What this task involves:
Check each line of the material below, and copy it if it holds the string "peers".

Listed entries:
(* ===== verification/ServerSpec.v ===== *)
(** What a running server guarantees, in every state that peers, tenants and the
    operator can drive it to, under every interleaving of its goroutines. *)

From Stdlib Require Import ZArith Lia.
From coqutil Require Import Byte Word.LittleEndianList.
From stdpp Require Import base numbers list gmap sets strings.
From S2P Require Import Prelude.
From S2P Require Import Conc.
From S2P Require Import Wire.
From S2P Require Import Bodies.
From S2P Require Import Tenant.
From S2P Require Import Credit.
From S2P Require Import ServerState.
From S2P Require Import Transport.
From S2P Require Import Session.
From S2P Require Import Server.
From S2P Require Import ServerInv.
From S2P Require Import ServerTable.
From S2P Require Import ServerActs.
Import Conc Ops Hdr Srv Transport Session Server SrvInv SrvTable SrvActs.
From S2P Require Import ServerMoves.
From S2P Require Import ServerLife.
From S2P Require Import ServerSafe.
From S2P Require Import ServerLoops.
From S2P Require Import ServerTame.
Import Conc Ops Hdr Srv Transport Session Server SrvInv.
Open Scope Z_scope.

Module SrvSpec.

Section Spec.
Context {St : Type} `{BS : !BlockStore St} `{XX : !Xxh3} `{HA : !Hasher} `{NE : !Net}.
Context (cfg : Config) (iw : Z) (sha256 : bytes -> bytes) (scopeStatsToNS : bytes -> Z -> bytes).

Abbreviation S := (Server St hold hasher).

(** The states of a server that starts on [st] with the tenants of [r]. *)
Definition serves (st : St) (r : Registry.Registry) (c : conf (S := S) (R := reply)) : Prop :=
  config_ok cfg /\ Registry.reg_ok r /\ reachable (handler cfg iw sha256 scopeStatsToNS) (fun _ => true) (New st r) c.

Lemma serves_inv st r c : serves st r c -> exists l, Inv cfg iw sha256 l (shared c) /\ (finished c -> l = []).
Proof. intros (Hcfg & Hr & Hc). by eapply SrvLoops.server_inv. Qed.

Lemma serves_peer st r c i conn :
  serves st r c -> conns (shared c) !! i = Some conn -> exists rs ws es ks x, sessions (shared c) !! i = Some x /\ peer_ok cfg rs ws es ks conn x.
Proof.
  intros (l & Hi & _)%serves_inv Hc. assert (is_Some (sessions (shared c) !! i)) as [x Hx] by (apply (iv_dom _ _ _ _ _ Hi); eauto).
  do 5 eexists. split; [done|]. by apply (iv_peer _ _ _ _ _ Hi).
Qed.

(** C6: tenants are isolated: every call the server makes into the store for a
    connection, of any verb, is in the namespace of credentials that the registry
    accepts and that this connection itself sent in a HELLO frame. *)
Theorem session_isolation st r c i k :
  serves st r c -> (i, k) ∈ calls (shared c) ->
  exists conn name token, conns (shared c) !! i = Some conn /\ presented iw (input conn) name token /\
    Registry.Authenticate sha256 (reg (shared c)) name token = (callNS k, true).
Proof.
  intros (l & Hi & _)%serves_inv Hk. destruct (iv_calls _ _ _ _ _ Hi i k Hk) as (x & Hx & Ha & -> & _).
  assert (is_Some (conns (shared c) !! i)) as [conn Hc] by (apply (iv_dom _ _ _ _ _ Hi); eauto).
  destruct (iv_auth _ _ _ _ _ Hi i conn x Hc Hx Ha) as (name & token & Hp & He). eauto 6.
Qed.

(** C7: the store is given only verified blocks: whatever way a PUT stream was cut
    into chunks and interleaved with others, the bytes that are committed have the
    checksum they are committed with, and are within the agreed blob limit. *)
Theorem put_commits_verified st r c i n key data sum :
  serves st r c -> (i, CPut n key data sum) ∈ calls (shared c) ->
  xxh3 data = sum /\ exists x, sessions (shared c) !! i = Some x /\ ns x = n /\ len data <= Body.MaxBlobLen (limits x).
Proof.
  intros (l & Hi & _)%serves_inv Hk. destruct (iv_calls _ _ _ _ _ Hi i _ Hk) as (x & Hx & Ha & Hn & Hs & Hl). eauto.
Qed.

(** C9: credit is conserved: the bytes outstanding are those of the frame at hand,
    none between frames, all others were granted back, and what was stamped into
    headers plus what is pending is exactly what was granted (counters are 64 bits
    wide); a peer within its frame limit never has a strike against it. *)
Theorem credit_conserved st r c i conn :
  serves st r c -> conns (shared c) !! i = Some conn ->
  let w := credit conn in
  Credit.consumed w = u64 (Credit.granted w + Credit.outstanding w) /\ u64 (sent conn + Credit.pending w) = Credit.granted w /\
  Credit.strikes w = 0 /\ (reader conn <> RRunning -> Credit.outstanding w = 0).
Proof.
  intros Hs Hc w. destruct (serves_peer _ _ _ _ _ Hs Hc) as (rs & ws & es & ks & x & _ & Hp).
  destruct (pr_reader _ _ _ _ _ _ _ Hp) as (n & part & Hb & _ & Hr). destruct Hb as [Eo _ _ _ _ Et Es Ek]. subst w.
  rewrite Eo. split_and!; try done. intros Hn. rewrite decide_False in Hr by done. by destruct Hr as (_ & -> & _).
Qed.

(** C23: a connection's PUT streams stay within their caps, and the counters that
    enforce the caps are exact: live streams, table entries and staged bytes; and
    a stream never holds more than it declared. *)
Theorem stream_caps st r c i x :
  serves st r c -> sessions (shared c) !! i = Some x ->
  liveStreams x = msum liveOne (streams x) /\ liveStreams x <= maxLiveStreams /\
  Z.of_nat (size (streams x)) <= maxStreamEntries /\
  stagedBytes x = msum staged (streams x) /\ stagedBytes x <= maxStagedPerConn /\
  forall id st, streams x !! id = Some st -> staged st <= totalLen st <= Body.MaxBlobLen (limits x) /\ (tombstoned st = true -> staged st = 0).
Proof.
  intros (l & Hi & _)%serves_inv Hx. assert (is_Some (conns (shared c) !! i)) as [conn Hc] by (apply (iv_dom _ _ _ _ _ Hi); eauto).
  pose proof (iv_peer _ _ _ _ _ Hi i conn x Hc Hx) as [_ _ _ _ _ _ _ _ _ [Hst Hl Hsb Hlc He Hbc]]. split_and!; try done.
  intros id st' Hid. destruct (Hst id st' Hid) as (_ & [Ht0 Ht] & _ & Hd). unfold staged. destruct (tombstoned st').
  - destruct Hd as [-> _]. done.
  - split; [|done]. revert Hd. unfold digest_ok. destruct (buf st') as [[b cp]|]; [|done]. by intros (_ & _ & ? & _).
Qed.

(** C21: every request gets its answer: the responses a connection makes are, in the
    order of the requests, nothing to a NOP or a PUT chunk, a fatal report, or a run
    of frames that echo opcode and request id of which exactly the last does not say
    that more follow; once the read loop rests, only a fatal report can be over. *)
Theorem responses_answer st r c i conn :
  serves st r c -> conns (shared c) !! i = Some conn ->
  exists fss part, Forall2 answers (served conn) fss /\ emitted conn = concat fss ++ part /\
    (reader conn <> RRunning -> part = [] \/ exists f, part = [f] /\ fatalReport f).
Proof.
  intros Hs Hc. destruct (serves_peer _ _ _ _ _ Hs Hc) as (rs & ws & es & ks & x & _ & Hp).
  destruct (pr_reader _ _ _ _ _ _ _ Hp) as (n & part & _ & (fss & Ha & Ee) & Hr). exists fss, part. split_and!; try done.
  intros Hn. rewrite decide_False in Hr by done. by destruct Hr as (_ & _ & _ & ?).
Qed.

Lemma queued_empty (m : gmap nat (Conn hold)) : (forall i c, m !! i = Some c -> wq c = []) -> queued m = [].
Proof.
  intros Hm. unfold queued. assert (forall p, p ∈ map_to_list m -> queuedOf p = []) as Hq.
  { intros [i c] Hin%elem_of_map_to_list. unfold queuedOf. cbn. by rewrite (Hm i c Hin). }
  induction (map_to_list m) as [|p ps IH]; [done|]. cbn. rewrite (Hq p) by (by left). apply IH. intros q Hin. apply Hq. by right.
Qed.

(** C20: the references a GET takes on blocks are given back exactly once: never more
    than were taken, and, when the connections are finished and no goroutine is left,
    all of them. *)
Theorem holds_returned st r c :
  serves st r c ->
  (exists out, acquired (shared c) ≡ₚ released (shared c) ++ out) /\
  (finished c -> all_done (shared c) -> acquired (shared c) ≡ₚ released (shared c)).
Proof.
  intros Hs. destruct (serves_inv _ _ _ Hs) as (l & Hi & Hl). pose proof (iv_holds _ _ _ _ _ Hi) as Hh. split; [eauto|].
  intros Hf Hd. rewrite (Hl Hf) in Hh. rewrite queued_empty, !app_nil_r in Hh; [done|]. intros i conn Hc.
  assert (is_Some (sessions (shared c) !! i)) as [x Hx] by (apply (iv_dom _ _ _ _ _ Hi); eauto).
  apply (pr_done _ _ _ _ _ _ _ (iv_peer _ _ _ _ _ Hi i conn x Hc Hx)). by apply (Hd i).
Qed.

(** C8: the store is not used after it is closed: a shutdown closes it only when the
    accept loop has returned and every connection is finished, and from then on no
    goroutine enters it. *)
Theorem store_unused_after_close st r c :
  serves st r c ->
  touched (shared c) = false /\ (storeClosed (shared c) = true -> accepting (shared c) = AEnded /\ all_done (shared c)).
Proof. intros (l & Hi & _)%serves_inv. by destruct Hi. Qed.

(** C22: no goroutine of the server panics, whatever bytes its peers send: every
    action that is next is one that runs, waits, or ends; given a store whose
    methods do not panic and a batch cap the platform's integers can hold. *)
Theorem server_never_panics `{TS : !TameStore St} st r c i B m k :
  serves st r c -> BodyFacts.key_cap_ok iw (Body.MaxBatchKeys (WireLimits cfg)) -> ts_inv st ->
  threads c !! i = Some (Atom B m k) -> m (shared c) <> Panicked.
Proof.
  intros (Hcfg & _ & Hc) Hk Ht. by apply (pool_tame (SrvTame.ok cfg) (handler cfg iw sha256 scopeStatsToNS) (fun _ => true) (New st r));
    [intros e; apply SrvTame.handler_tame|apply SrvTame.ok_New|].
Qed.

(** C35: a GET is cut into frames in the order of its keys: each takes the next keys,
    at least one, with one descriptor for each, and is within the frame limit unless
    it carries a single block; whatever else happens to the store meanwhile. *)
Theorem get_packing `{TS : !TameStore St} i n maxFrame keys :
  keys <> [] -> tame (SrvTame.ok cfg) (SrvTame.packed maxFrame keys) (pack i n maxFrame keys [] [] [] 0).
Proof. intros Hk. by apply (SrvTame.tame_pack cfg i n maxFrame keys keys [] [] [] []); [..|left|]. Qed.

End Spec.
End SrvSpec.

Written answer:
(** What a running server guarantees, in every state that peers, tenants and the
(** C22: no goroutine of the server panics, whatever bytes its peers send: every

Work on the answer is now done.